Video processing in `inference` server #679

PawelPeczek-Roboflow · 2024-09-25T13:34:40Z

Description

The goal of this feature is to bring video processing capabilities into inference server - long story short, Workflows should run against videos without additional scripts needed.

State of the work:

🟢 Old enterprise stream management components copied and adjusted to process workflows
🟢 Basic endpoints to manage stream states enabled (initialise, list, get state, consume, pause, resume, terminate)
🟢 Basic tests coverage
🔴 Full support for old enterprise features (old stream management was running InferencePipeline without Workflows)
🔴 true integration tests
🔴 Functionality to start video processing on start of the conrainer

Issues spotted:

Performance

The same workflow tested, reporting only latency for single frame processing inside WorkflowRunner.run_workflow(...) function:

MacBook, bare metal in script using InferencePipeline directly - ~40ms
MacBook, inside docker container, behind API - ~110ms
Jetson Nano Orin, bare metal in script using InferencePipeline directly - not measured precisely now, but older tests indicated the same performance as on MacBook when yolov8n-640 used - which was the model used in test case
Jetson Nano Orin, inside docker container, behind API - ~50ms

We have docker overhead, not 100% sure if it is visible on Jetson devices, but MacBook one makes drop from 27fps into <10fps 😢

Passing localhost camera to docker

On MacBook it is very hard (requires tons of configuration - https://medium.com/@jijupax/connect-the-webcam-to-docker-on-mac-or-windows-51d894c44468) to pass device camera to container which would be required to have nice demos without UI streaming to the inside of container. @grzegorz-roboflow suggested passing frames through Unix socket which seems feasible - please clarify if I should allocate time to implement that.

Open questions

do we want to port all old functionalities
are we fine with this feature to be completed without re-streaming (managed to verify that pooling results from buffer (consume result HTTP endpoint) is ok - not great / not terribly bad
how we should deal with auth on endpoints not touching API key gated resources (for instance manipulation of pipelines state) - I would assume we should auth API key in out backend to avoid malicious attacks, right?

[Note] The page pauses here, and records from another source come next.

Lemma compact_output_is_one_line_witness :
  count_byte (byte_of 10)
             (fst (Format marshalSmall (decoderOf scenario1_tokens)
                          (NewFormatter (Some (mkConfig 2 false 1))) scenario1))
  = O.
Proof.
  apply (compact_output_is_one_line marshalSmall (decoderOf scenario1_tokens)
                                    (NewFormatter (Some (mkConfig 2 false 1)))
                                    (mkConfig 2 false 1) scenario1 _
                                    marshalSmall_one_line eq_refl eq_refl).
  vm_compute. reflexivity.
Defined.

(** X18: the numbers [handleNumber] refuses.  Where the parser has a
    builder and a configuration and expects no key, a NaN is refused with
    the NaN message and either infinity with the message of the infinite
    values, the parser being left as it was.  The same two tests stand in
    [formatNumber], which is called after them: the error of
    [formatNumber] that [handleNumber] would wrap is returned for no
    number and no parser. *)
Theorem number_guards :
  forall (marshal : float -> string) (p : TokenParser) (b : string) (c : Config),
    builder p = Some b -> config p = Some c -> expectingKey p = false ->
    (forall v, PrimFloat.is_nan v = true ->
               handleNumber marshal v p
               = Err (NewFormatError "invalid JSON: NaN values are not allowed") p) /\
    handleNumber marshal PrimFloat.infinity p
    = Err (NewFormatError "invalid JSON: infinite values are not allowed") p /\
    handleNumber marshal PrimFloat.neg_infinity p
    = Err (NewFormatError "invalid JSON: infinite values are not allowed") p /\
    (forall v e p',
        handleNumber marshal v p = Err e p' ->
        forall cause, e <> WrapFormatError "failed to format number" cause).
Proof.
  intros marshal p b c Hb Hc Hek.
  destruct p as [d st b0 c0 fe ek il]. cbn in Hb, Hc, Hek. subst b0 c0 ek.
  split; [| split; [| split]].
  - intros v Hnan. unfold handleNumber, nilGuards, guard, bind, isNil. cbn.
    unfold isNaN. unfold PrimFloat.is_nan in Hnan. rewrite Hnan. reflexivity.
  - reflexivity.
  - reflexivity.
  - intros v e p'. unfold_engine; unfold strings_Repeat; cbn. split_ifs;
      intros H cause; try discriminate H; inversion H; subst; discriminate.
Qed.

Lemma number_guards_witness :
  handleNumber marshalSmall PrimFloat.nan afterOpenBracket
  = Err (NewFormatError "invalid JSON: NaN values are not allowed") afterOpenBracket.
Proof.
  exact (proj1 (number_guards marshalSmall afterOpenBracket "[" DefaultConfig
                              eq_refl eq_refl eq_refl)
               PrimFloat.nan eq_refl).
Defined.

(** ** Flat containers *)

Lemma scalar_token_in_array marshal d st b c fe il token text :
  balanced (mkTokenParser d st (Some b) (Some c) fe false il) ->
  validConfig c ->
  topIsArray st = true ->
  scalarText marshal token = Some text ->
  processToken marshal token (mkTokenParser d st (Some b) (Some c) fe false il)
  = Ok tt (mkTokenParser d st (Some (b ++ elementLead c d fe ++ text)) (Some c)
                         false false il).
Proof.
  intros Hbal Hvalid Htop Htext.
  destruct (scalar_in_array marshal d st b c fe il Hbal Hvalid Htop)
    as (Hnull & Hbool & Hnum & Hstr).
  destruct token as [delim | s | v | v | | name]; cbn in Htext; try discriminate.
  - destruct (1000000 <? len s) eqn:E; [discriminate |]. zbool.
    inversion Htext; subst. apply Hstr. exact E.
  - destruct (isNaN v) eqn:E1; [discriminate |].
    destruct (isInfinite v) eqn:E2; [discriminate |].
    inversion Htext; subst. apply Hnum; assumption.
  - inversion Htext; subst. apply Hbool.
  - inversion Htext; subst. apply Hnull.
Qed.

Lemma scalar_token_in_object marshal d st b c fe il token text :
  balanced (mkTokenParser d st (Some b) (Some c) fe false il) ->
  validConfig c ->
  topIsArray st = false -> 0 < d ->
  scalarText marshal token = Some text ->
  processToken marshal token (mkTokenParser d st (Some b) (Some c) fe false il)
  = Ok tt (mkTokenParser d st (Some (b ++ " " ++ text)) (Some c) false true il).
Proof.
  intros Hbal Hvalid Htop Hpos Htext.
  destruct (member_in_object marshal d st b c fe il Hbal Hvalid Htop Hpos)
    as (_ & Hnull & Hbool & Hnum & Hstr).
  destruct token as [delim | s | v | v | | name]; cbn in Htext; try discriminate.
  - destruct (1000000 <? len s) eqn:E; [discriminate |]. zbool.
    inversion Htext; subst. apply Hstr. exact E.
  - destruct (isNaN v) eqn:E1; [discriminate |].
    destruct (isInfinite v) eqn:E2; [discriminate |].
    inversion Htext; subst. apply Hnum; assumption.
  - inversion Htext; subst. apply Hbool.
  - inversion Htext; subst. apply Hnull.
Qed.

Lemma elements_in_array marshal d st c il elements :
  validConfig c -> topIsArray st = true ->
  Z.of_nat (List.length st) = d -> 0 <= d <= 100 ->
  forall b fe text,
    elementsText marshal c d fe elements = Some text ->
    runTokens marshal elements (mkTokenParser d st (Some b) (Some c) fe false il)
    = Ok tt (mkTokenParser d st (Some (b ++ text)) (Some c)
                           (match elements with [] => fe | _ => false end) false il).
Proof.
  intros Hvalid Htop Hlen Hrange.
  induction elements as [| token rest IH]; intros b fe text Htext; cbn in Htext.
  - injection Htext as <-. rewrite append_nil_r. reflexivity.
  - destruct (scalarText marshal token) as [x |] eqn:Hx; [| discriminate].
    destruct (elementsText marshal c d false rest) as [y |] eqn:Hy; [| discriminate].
    injection Htext as <-. cbn [runTokens]. unfold bind.
    rewrite (scalar_token_in_array marshal d st b c fe il token x
                                   (conj Hlen Hrange) Hvalid Htop Hx).
    rewrite (IH _ false y Hy).
    rewrite !append_assoc. destruct rest; reflexivity.
Qed.

Lemma members_in_object marshal d st c il members :
  validConfig c -> topIsArray st = false ->
  Z.of_nat (List.length st) = d -> 0 < d <= 100 ->
  forall b fe text,
    membersText marshal c d fe members = Some text ->
    runTokens marshal (memberTokens members)
              (mkTokenParser d st (Some b) (Some c) fe true il)
    = Ok tt (mkTokenParser d st (Some (b ++ text)) (Some c)
                           (match members with [] => fe | _ => false end) true il).
Proof.
  intros Hvalid Htop Hlen Hrange.
  assert (Hbal : forall b fe ek, balanced (mkTokenParser d st (Some b) (Some c) fe ek il)).
  { intros. split; cbn; lia. }
  induction members as [| [key value] rest IH]; intros b fe text Htext; cbn in Htext.
  - injection Htext as <-. rewrite append_nil_r. reflexivity.
  - destruct (scalarText marshal value) as [x |] eqn:Hx; [| discriminate].
    destruct (membersText marshal c d false rest) as [y |] eqn:Hy; [| discriminate].
    destruct (1000000 <? len key) eqn:Hkey; [discriminate |]. zbool.
    injection Htext as <-. cbn [memberTokens runTokens]. unfold bind.
    rewrite (proj1 (member_in_object marshal d st b c fe il (Hbal _ _ _) Hvalid Htop
                                     ltac:(lia)) key Hkey).
    rewrite (scalar_token_in_object marshal d st _ c false il value x
                                    (Hbal _ _ _) Hvalid Htop ltac:(lia) Hx).
    rewrite (IH _ false y Hy).
    rewrite !append_assoc. destruct rest; reflexivity.
Qed.

Lemma length_memberTokens (members : list (string * Token)) :
  List.length (memberTokens members) = (2 * List.length members)%nat.
Proof.
  induction members as [| [key value] rest IH]; cbn; [reflexivity | rewrite IH; lia].
Qed.

(** X19: a flat array is laid out element by element.  For an input
    whose tokens are a bracket, values that are no containers (finite
    numbers, strings within the length limit) and the closing bracket, at
    most 10000 tokens in all, [Format] returns, under a valid
    configuration, the bracket, each value after what leads it in at depth
    1 (a line break and the indentation before the first, a comma and the
    same before the others; nothing and a comma with a space when depth 1
    is compact), and the closing bracket on a line of its own, or at once
    when depth 1 is compact. *)
Theorem flat_array_layout :
  forall (marshal : float -> string) (newDecoder : string -> Decoder)
         (f : Formatter) (c : Config) (jsonStr : string) (elements : list Token)
         (text : string),
    jsonStr <> "" ->
    f_config f = Some c -> validConfig c ->
    newDecoder jsonStr
    = mkDecoder (TDelim LBracket :: elements ++ [TDelim RBracket]) None ->
    Z.of_nat (List.length elements) + 2 <= 10000 ->
    elementsText marshal c 1 true elements = Some text ->
    Format marshal newDecoder f jsonStr = ("[" ++ text ++ closeText c 1 "]", None).
Proof.
  intros marshal newDecoder f c jsonStr elements text Hne Hconfig Hvalid Hdec Hcount Htext.
  apply String.eqb_neq in Hne.
  unfold Format, formatBody. rewrite Hne, Hdec. cbn [dec_tokens dec_end].
  rewrite tokenLoop_below_limit
    by (cbn [List.length]; rewrite length_app; cbn [List.length]; lia).
  unfold newParser. rewrite Hconfig.
  cbn [runTokens]. unfold bind.
  rewrite (proj2 (opener_at_root marshal "" c true false (len jsonStr))).
  rewrite runTokens_append.
  rewrite (elements_in_array marshal 1 [true] c (len jsonStr) elements Hvalid eq_refl
                             eq_refl ltac:(lia) _ true text Htext).
  cbn [runTokens]. unfold bind.
  rewrite (proj1 (closer_in_array marshal 1 [true] _ c _ false (len jsonStr)
                                  ltac:(split; cbn; lia) Hvalid eq_refl)).
  cbn [ret depth Z.sub Z.add Z.eqb negb Z.opp Z.pos_sub builderString builder].
  replace (0 + Z.of_nat (List.length (TDelim LBracket :: elements ++ [TDelim RBracket])) =? 0)
    with false by (symmetry; apply Z.eqb_neq; cbn [List.length]; lia).
  rewrite !append_assoc. reflexivity.
Qed.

But then - how about offline use-cases?
We have the following setup now:
- We init processing starting pipeline in separate process
- Each init ends with success when process starts
- We do not wait for pipeline to connect to source (we would block other requests)
- We end up in a state when client needs to check for pipeline status - initial video source connection error terminates inference pipeline process - pipeline will re-connect only if connection to camera is broken after initial connection is established
- That may be problematic to wait for initial connection to complete in general sense, if we wanted to retry, we would block the stream manager socket for longer
- not really sure how to address the problem, but I see this problematic when we enable the "on-start-processing" feature and people may sometimes be surprised on their pipelines failing on tmp connectivity issues with cameras

Type of change

Please delete options that are not relevant.

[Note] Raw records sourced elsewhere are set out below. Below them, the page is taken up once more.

(** X4. [show7Block()], [show()], [sleep()] and [exit()] never throw:
    whatever the arguments and whatever happened before (no [init()] is
    asked for), each makes its one driver call and returns [null]. *)
Theorem passthroughs_never_throw info log :
  call Show7Block info log
    = (Returns JsNull, log ++ [EPD_7IN3E_Show7Block_called])
  /\ call Show info log = (Returns JsNull, log ++ [EPD_7IN3E_Show_called])
  /\ call Sleep info log = (Returns JsNull, log ++ [EPD_7IN3E_Sleep_called])
  /\ call Exit info log = (Returns JsNull, log ++ [DEV_Module_Exit_called]).
Proof. repeat split. Qed.

(** X5. The exceptions of the addon.  A call that throws is a call of
    [init], [clear] or [display]; [clear] and [display] throw before any
    driver call, with one of their two or three errors; [init] throws
    after the hardware init alone was called. *)
Theorem thrown_exceptions W H status f info log e log' :
  call (native W H status f) info log = (Throws e, log') ->
  (f = FnInit
   /\ e = Error_New "Failed to initialize e-Paper module"
   /\ status log <> 0
   /\ log' = log ++ [DEV_Module_Init_called])
  \/ (f = FnClear /\ log' = log
      /\ (e = TypeError_New "Wrong number of arguments"
            /\ arguments info = []
          \/ e = TypeError_New "Expected number"
            /\ IsNumber (arg info 0) = false))
  \/ (f = FnDisplay /\ log' = log
      /\ (e = TypeError_New "Wrong number of arguments"
            /\ arguments info = []
          \/ e = TypeError_New "Expected buffer"
            /\ IsBuffer (arg info 0) = false
          \/ e = Error_New ("Buffer size mismatch. Expected "
                              +:+ C.to_string (expected_size W H)
                              +:+ " bytes")
            /\ Z.of_nat (length (As_Buffer (arg info 0)))
                 <> expected_size W H)).
Proof.
  rewrite call_native. intros Hcall. destruct f; try discriminate Hcall.
  - destruct (Z.eqb_spec (status log) 0); [discriminate Hcall|].
    injection Hcall as <- <-. left. easy.
  - right; left.
    destruct info as [[|v rest]]; unfold arg; cbn [arguments nth] in *.
    + injection Hcall as <- <-. intuition.
    + destruct v; try discriminate Hcall; injection Hcall as <- <-;
        intuition.
  - right; right.
    destruct info as [[|v rest]]; unfold arg; cbn [arguments nth] in *.
    + injection Hcall as <- <-. intuition.
    + destruct v; try (injection Hcall as <- <-; intuition; fail).
      cbn [As_Buffer].
      destruct (Z.eqb_spec (Z.of_nat (length data)) (expected_size W H));
        [discriminate Hcall|].
      injection Hcall as <- <-. intuition.
Qed.

Lemma thrown_exceptions_witness :
  call (native 800 480 (fun _ => 0) FnClear) (args [JsNull]) [] =
    (Throws (TypeError_New "Expected number"), [])
  /\ IsNumber (arg (args [JsNull]) 0) = false.
Proof.
  assert (Hcall : call (native 800 480 (fun _ => 0) FnClear) (args [JsNull]) []
                  = (Throws (TypeError_New "Expected number"), []))
    by reflexivity.
  split; [exact Hcall|].
  destruct (thrown_exceptions 800 480 (fun _ => 0) FnClear (args [JsNull]) []
              (TypeError_New "Expected number") [] Hcall)
    as [(Hf & _)|[(_ & _ & [(He & _)|(_ & Hn)])|(Hf & _)]].
  - discriminate Hf.
  - discriminate He.
  - exact Hn.
  - discriminate Hf.
Defined.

Bug fix (non-breaking change which fixes an issue)
New feature (non-breaking change which adds functionality)
This change requires a documentation update

How has this change been tested, please provide a testcase or example of how you tested the change?

YOUR_ANSWER

Any specific deployment considerations

For example, documentation changes, usability, usage/costs, secrets, etc.

Docs

Docs updated? What were the changes:

…/video_processing_in_inference_server

inference/core/interfaces/http/http_api.py

hansent · 2024-09-25T15:21:54Z

do we want to port all old functionalities
what thing are part of this?

I think we can treat it as separate feature for workflows / don't need to port all stream management features until we need them. E.g. not sure we ned pause/resume explicitly (benefit is really just to not have to create / configure the stream again, which is ideally done as part of worklfow spec now anyway?)

are we fine with this feature to be completed without re-streaming (managed to verify that pooling results from buffer (consume result HTTP endpoint) is ok - not great / not terribly bad
I think yes lets go without re-streaming for now. As long as we can get video back out to look at to display for now we can focus on building the API and workflow processing. Seems like the kind of thing that can be added somewhat cleanly later if we need it, but increases overall scope /complexity if we do it all at once?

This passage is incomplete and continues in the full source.